BRATTLEBORO-The topic of public safety dominated two recent Selectboard meetings, as business owners, nonprofit leaders, and townspeople expressed fear, frustration, hopelessness, and "compassion fatigue" about life downtown.
During its July 23 and Aug. 6 meetings, the board heard stories of public drug use, business break-ins, and harassment.
For those coming before the board, the message was clear: The community does not feel safe.
Several nonprofit organizations near the transportation center on Flat Street - where town police regularly respond to incident calls - shared their stories.
"I've been working downtown for many years and have never been afraid, and I have been afraid recently," said Gemma Champoli, manager and special projects director of Experienced Goods at 80 Flat St.
"We need help to go to work every day," she said. "We now drive around to make sure we can get out of our car safely."
Champoli said she starts each day with her partner cleaning up needles in front of the thrift shop, which is operated by Brattleboro Area Hospice.
"I saw someone shooting up behind our store," she continued. "And I stood there at the end of the day to see if she was going to fall into the river and drown. I mean, those are not normal work situations."
"Our campus isn't safe anymore," said Bethany Rehnquist, a member of the board of the New England Youth Theatre at the corner of Flat and Elm streets.
"This is the first summer that we haven't been able to run outdoor programming because every morning our staff has to come in and clear people who are sleeping on our property away," Rehnquist said. "They're coming in early just so that they can clear camping away and pick up needles and trash and other items."

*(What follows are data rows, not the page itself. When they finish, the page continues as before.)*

(** ** Letter case and the character classes *)

Ltac bool_prop H :=
  repeat first
    [ rewrite andb_true_iff in H | rewrite orb_true_iff in H | rewrite negb_true_iff in H
    | rewrite andb_false_iff in H | rewrite orb_false_iff in H | rewrite negb_false_iff in H
    | rewrite N.leb_le in H | rewrite N.leb_gt in H
    | rewrite N.eqb_eq in H | rewrite N.eqb_neq in H ].

Lemma lower_cases c : lower c = c \/ (cased c /\ cased (lower c)).
Proof.
  unfold lower, cased, in_range.
  destruct ((0x41 <=? c) && (c <=? 0x5A))%N eqn:E1; [bool_prop E1; right; lia |].
  destruct ((0xC0 <=? c) && (c <=? 0xDE) && negb (c =? 0xD7))%N eqn:E2;
    [bool_prop E2; right; lia |].
  destruct ((0x400 <=? c) && (c <=? 0x40F))%N eqn:E3; [bool_prop E3; right; lia |].
  destruct ((0x410 <=? c) && (c <=? 0x42F))%N eqn:E4; [bool_prop E4; right; lia |].
  now left.
Qed.

Lemma upper_cases c : upper c = c \/ (cased c /\ cased (upper c)).
Proof.
  unfold upper, cased, in_range.
  destruct ((0x61 <=? c) && (c <=? 0x7A))%N eqn:E1; [bool_prop E1; right; lia |].
  destruct ((0xE0 <=? c) && (c <=? 0xFE) && negb (c =? 0xF7))%N eqn:E2;
    [bool_prop E2; right; lia |].
  destruct ((0x450 <=? c) && (c <=? 0x45F))%N eqn:E3; [bool_prop E3; right; lia |].
  destruct ((0x430 <=? c) && (c <=? 0x44F))%N eqn:E4; [bool_prop E4; right; lia |].
  now left.
Qed.

Lemma in_range_false lo hi x : (x < lo \/ hi < x)%N -> in_range lo hi x = false.
Proof. unfold in_range. intros H. apply andb_false_iff. rewrite !N.leb_gt. exact H. Qed.

Lemma cased_not_space x : cased x -> is_space x = false.
Proof.
  unfold cased, is_space. intros H.
  repeat (apply orb_false_iff; split);
    first [apply in_range_false; lia | apply N.eqb_neq; lia].
Qed.

Lemma cased_not_digit x : cased x -> is_digit x = false.
Proof.
  unfold cased, is_digit. intros H.
  apply not_true_is_false. intros Hex. apply existsb_exists in Hex.
  destruct Hex as (b & Hb & Hr). unfold in_range in Hr. bool_prop Hr.
  unfold digit_blocks in Hb. simpl in Hb.
  repeat (destruct Hb as [<- | Hb]; [lia |]). destruct Hb.
Qed.

Lemma set_has_cat k x : set_has [CCat k true] x = in_cat k x.
Proof. unfold set_has, existsb, item_has. now destruct (in_cat k x). Qed.

Lemma cat_class k c :
  (forall x, cased x -> in_cat k x = false) ->
  class_has re_I false [CCat k true] c = in_cat k c.
Proof.
  intros Hk. unfold class_has. cbn [IGNORECASE re_I xorb]. rewrite !set_has_cat.
  destruct (lower_cases c) as [-> | (Hc & Hl)];
    destruct (upper_cases c) as [-> | (Hc' & Hu)];
    rewrite ?(Hk _ Hl), ?(Hk _ Hu); try rewrite (Hk c) by assumption;
    rewrite ?orb_false_r, ?orb_diag; reflexivity.
Qed.

Lemma space_class c : class_has re_I false [CCat CatSpace true] c = is_space c.
Proof. apply (cat_class CatSpace). exact cased_not_space. Qed.

Lemma digit_class c : class_has re_I false [CCat CatDigit true] c = is_digit c.
Proof. apply (cat_class CatDigit). exact cased_not_digit. Qed.

Lemma numero_lit c : lit_eq re_I numero c = true <-> c = numero.
Proof.
  unfold lit_eq. cbn [IGNORECASE re_I].
  replace (lower numero) with numero by reflexivity.
  rewrite N.eqb_eq. split; [| now intros ->].
  destruct (lower_cases c) as [-> | (_ & Hl)]; [auto |].
  unfold cased in Hl. unfold numero. lia.
Qed.

Lemma lit_eq_ci p c : lit_eq re_I p c = true <-> lower c = lower p.
Proof. unfold lit_eq. cbn [IGNORECASE re_I]. rewrite N.eqb_eq. split; congruence. Qed.

(** ** Parts of the subject *)

Lemma segment_nil (s : str) i : i <= List.length s -> segment s i i [].
Proof.
  intros H. exists (firstn i s), (skipn i s). simpl. rewrite firstn_skipn.
  rewrite length_firstn. split; [reflexivity |]. lia.
Qed.

Lemma segment_bound (s : str) i j w :
  segment s i j w -> j = i + List.length w /\ j <= List.length s.
Proof.
  intros (pre & post & -> & -> & ->). rewrite !length_app. lia.
Qed.

Lemma segment_compose (s : str) i j k w1 w2 :
  segment s i j w1 -> segment s j k w2 -> segment s i k (w1 ++ w2).
Proof.
  intros (pre1 & post1 & E1 & -> & ->) (pre2 & post2 & E2 & Hj & ->).
  assert (H : (pre1 ++ w1) ++ post1 = pre2 ++ w2 ++ post2)
    by (rewrite <- app_assoc; congruence).
  apply app_inj_1 in H; [| rewrite length_app; lia]. destruct H as (<- & ->).
  exists pre1, post2. rewrite <- app_assoc. split; [assumption |].
  rewrite !length_app. lia.
Qed.

Lemma segment_split (s : str) i k w1 w2 :
  segment s i k (w1 ++ w2) ->
  segment s i (i + List.length w1) w1 /\ segment s (i + List.length w1) k w2.
Proof.
  intros (pre & post & E & -> & ->). split.
  - exists pre, (w2 ++ post). rewrite E, <- app_assoc. auto.
  - exists (pre ++ w1), post. rewrite E, <- !app_assoc, !length_app. split; [reflexivity |]. lia.
Qed.

Lemma segment_char (s : str) i c : char_at s i = Some c <-> segment s i (S i) [c].
Proof.
  unfold char_at. split.
  - intros H. apply nth_error_split in H. destruct H as (l1 & l2 & -> & <-).
    exists l1, l2. simpl. split; [reflexivity |]. lia.
  - intros (pre & post & -> & -> & _). rewrite nth_error_app2 by lia.
    now rewrite Nat.sub_diag.
Qed.


Section Denotations.
Variables (fl : flags) (s : str).

Lemma denotes_ext r (L L' : str -> Prop) :
  (forall w, L w <-> L' w) -> denotes fl s r L -> denotes fl s r L'.
Proof.
  intros Hext H i j. rewrite (H i j). split; intros (w & Hw & HL); exists w;
    (split; [exact Hw | now apply Hext]).
Qed.

Lemma denotes_char r (ok : N -> bool) :
  (forall i j, Matches fl s r i j <-> matches_char s ok i j) ->
  denotes fl s r (fun w => exists c, w = [c] /\ ok c = true).
Proof.
  intros Hr i j. rewrite Hr. unfold matches_char. split.
  - intros (_ & c & Hc & Hok & ->). exists [c]. split; [now apply segment_char | eauto].
  - intros (w & Hw & c & -> & Hok). pose proof (segment_bound _ _ _ _ Hw) as (Hj & Hl).
    simpl in Hj. replace j with (S i) in * by lia. split; [lia |].
    exists c. split; [now apply segment_char | auto].
Qed.

Lemma denotes_lit p : denotes fl s (Lit p) (fun w => exists c, w = [c] /\ lit_eq fl p c = true).
Proof. apply denotes_char. reflexivity. Qed.

Lemma denotes_class neg items :
  denotes fl s (Class neg items) (fun w => exists c, w = [c] /\ class_has fl neg items c = true).
Proof. apply denotes_char. reflexivity. Qed.

Lemma denotes_seq a b (La Lb : str -> Prop) :
  denotes fl s a La -> denotes fl s b Lb ->
  denotes fl s (Seq a b) (fun w => exists w1 w2, w = w1 ++ w2 /\ La w1 /\ Lb w2).
Proof.
  intros Ha Hb i j. cbn [Matches]. split.
  - intros (Hi & k & Hik & Hkj).
    destruct (proj1 (Ha i k) (conj Hi Hik)) as (w1 & S1 & L1).
    pose proof (segment_bound _ _ _ _ S1) as (_ & Hk).
    destruct (proj1 (Hb k j) (conj Hk Hkj)) as (w2 & S2 & L2).
    exists (w1 ++ w2). split; [eapply segment_compose; eauto | eauto].
  - intros (w & Hw & w1 & w2 & -> & L1 & L2).
    apply segment_split in Hw. destruct Hw as (S1 & S2).
    destruct (proj2 (Ha _ _) (ex_intro _ w1 (conj S1 L1))) as (Hi & Hik).
    destruct (proj2 (Hb _ _) (ex_intro _ w2 (conj S2 L2))) as (_ & Hkj).
    split; [exact Hi | eauto].
Qed.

Mary Freihofner, who owns Advanced Skin Care Solutions at 17 Elliot St., told of three "unsafe" incidents in her salon during the past five years, including one that left the business's door broken.
"It feels like a culture of socially disruptive behavior and that it's somehow OK that somebody can come into my salon and say inappropriate, scary things and smash in my window," she told the Selectboard.

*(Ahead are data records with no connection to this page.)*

(** * The layered todo application (2-layers/app.py)

    A shallow embedding of the data layer ([TodoDatabase], [TodoItem]), the
    service layer ([TodoService], [TodoItemResult], [TodoListResult]) and the
    injected configuration ([TodoPermissionPolicy], [TodoSchema],
    [TodoServiceConfig]) of the application, followed by the properties of
    the service layer.

    Python exceptions are values of [error]; a call that may raise returns
    [result A].  The class attribute [TodoDatabase.db] is threaded
    explicitly.  Dictionaries whose enumeration order is observable are
    association lists in insertion order ([odict]); the request body is a
    finite map.  Dictionaries that are shared by reference (the pagination
    parameters of a list result) live in a [heap]. *)

From Stdlib Require Import ZArith String List Bool Lia DecimalString.
From Stdlib Require DecimalZ DecimalPos.
From stdpp Require Import base numbers option list strings gmap.

Set Warnings "-register-all".

Open Scope string_scope.
Open Scope Z_scope.

(** ** Exceptions *)

Inductive error : Type :=
| NoResultError (id_ : Z)
| ValidationError (fields : list string)
| PermissionDenied (action : string)
| AttributeError (name : string)
| KeyError (key : string)
| InvalidArgument.

Definition result (A : Type) : Type := (error + A)%type.

Definition raise {A : Type} (e : error) : result A := inl e.
Definition ok {A : Type} (a : A) : result A := inr a.

Definition rbind {A B : Type} (m : result A) (k : A -> result B) : result B :=
  match m with
  | inl e => inl e
  | inr a => k a
  end.

Declare Scope result_scope.
Delimit Scope result_scope with result.
Notation "x <~ m ;; k" := (rbind m (fun x => k))
  (at level 100, m at next level, right associativity) : result_scope.
Open Scope result_scope.

(** ** Insertion-ordered dictionaries

    A Python [dict] enumerates its keys in insertion order, and assigning to
    a key that is present keeps the position of that key. *)

Abbreviation odict K V := (list (K * V)).

Section odict.
Context {K V : Type} `{EqDecision K}.

Fixpoint od_get (k : K) (d : odict K V) : option V :=
  match d with
  | [] => None
  | (k', v) :: d' => if decide (k = k') then Some v else od_get k d'
  end.

Fixpoint od_set (k : K) (v : V) (d : odict K V) : odict K V :=
  match d with
  | [] => [(k, v)]
  | (k', v') :: d' =>
      if decide (k = k') then (k, v) :: d' else (k', v') :: od_set k v d'
  end.

Definition od_keys (d : odict K V) : list K := map fst d.
Definition od_values (d : odict K V) : list V := map snd d.
End odict.

(** ** Needs and identities (flask_principal) *)

(** [Need] is a pair of a method and a value; [UserNeed] and [RoleNeed] fix
    the method.  The value of a [UserNeed] built from [item.user_id] is
    whatever the item holds, possibly [None]. *)
Inductive Need : Type :=
| UserNeed (user : option Z)
| RoleNeed (role : string).

#[global] Instance Need_eq_dec : EqDecision Need.
Proof. solve_decision. Defined.

(** An identity: its [id] ([None] for [AnonymousIdentity]) and the set of
    needs it provides. *)
Record Identity : Type := mkIdentity {
  identity_id : option Z;
  provides : list Need
}.

Definition AnonymousIdentity : Identity :=
  {| identity_id := None; provides := [] |}.

(** ** Data layer *)

Record TodoItem : Type := mkTodoItem {
  item_id : Z;
  title : string;
  priority : Z;
  user_id : option Z
}.

Module TodoDatabase.
Definition db : Type := odict Z TodoItem.

Definition empty : db := [].

Definition add (item : TodoItem) (d : db) : db :=
  od_set (item_id item) item d.

Definition get (id_ : Z) (d : db) : result TodoItem :=
  match od_get id_ d with
  | None => raise (NoResultError id_)
  | Some item => ok item
  end.

Definition get_all (user : option Z) (d : db) : list TodoItem :=
  filter (fun item => user_id item = user) (od_values d).
End TodoDatabase.

(** ** Permission policy *)

Inductive Generator : Type :=
| Owner
| AuthenticatedUser.

Definition needs (g : Generator) (item : option TodoItem) : result (list Need) :=
  match g with
  | Owner =>
      match item with
      | None => raise (AttributeError "user_id")
      | Some it => ok [UserNeed (user_id it)]
      end
  | AuthenticatedUser => ok [RoleNeed "authenticated_user"]
  end.

Module TodoPermissionPolicy.
Definition can_create : list Generator := [AuthenticatedUser].
Definition can_read : list Generator := [Owner].
Definition can_search : list Generator := [].

(** [getattr(self, f"can_{action}")] *)
Definition generators (action : string) : result (list Generator) :=
  if decide (action = "create") then ok can_create
  else if decide (action = "read") then ok can_read
  else if decide (action = "search") then ok can_search
  else raise (AttributeError (String.append "can_" action)).

(** The two nested loops of [__init__], appending to [acc]. *)
Fixpoint collect (gens : list Generator) (item : option TodoItem)
    (acc : list Need) : result (list Need) :=
  match gens with
  | [] => ok acc
  | g :: gens' =>
      ns <~ needs g item ;;
      collect gens' item (acc ++ ns)
  end.

(** [__init__]: the needs handed to [Permission.__init__]. *)
Definition init (action : string) (item : option TodoItem)
    : result (list Need) :=
  gens <~ generators action ;;
  collect gens item [].
End TodoPermissionPolicy.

"I've seen somebody smoking crack in the Transportation Center," she added.
Expressing the frustration felt by other business owners and managers in Brattleboro, Champoli asked, "How are we getting the assistance that we need to deal with these issues? We're not social workers."
The data tell a story
Assistant Police Chief Jeremy Evans of the Brattleboro Police Department (BPD) told Selectboard members that the BPD has been working to improve its data collection and analysis to target resources effectively.
"We're using data to make decisions on a daily basis," Evans said. "We're working hard to make it effective."
Jim Baker, a consultant with Gov. Phil Scott's Public Safety Enhancement Team (PSET), is providing technical assistance to the town police. According to Baker, the PSET data from 2022–2023, which are compiled from police records across the state, consistently ranked Brattleboro in the top eight communities with police calls for services that fit into categories indicative of underlying drugs, violence, and disorder.
Baker clarified in a conversation with The Commons that calls for service are investigated and then further categorized. Not every call for service results in the activity being categorized as criminal activity. He explained that there is a difference in how the police respond to "someone sticking a gun in someone's face and asking for money" and "property being stolen from a car."
Both activities, however, result in the public feeling unsafe.
"The data are telling a story," Baker said. "They tell us what the underlying issues are in Brattleboro."
Between January and June of this year, the BPD received 5,879 calls for service - 800 more than in the first half of 2023, an increase of more than 15%.
Some of this increase was due to the public's increasing trust in the department, Evans said.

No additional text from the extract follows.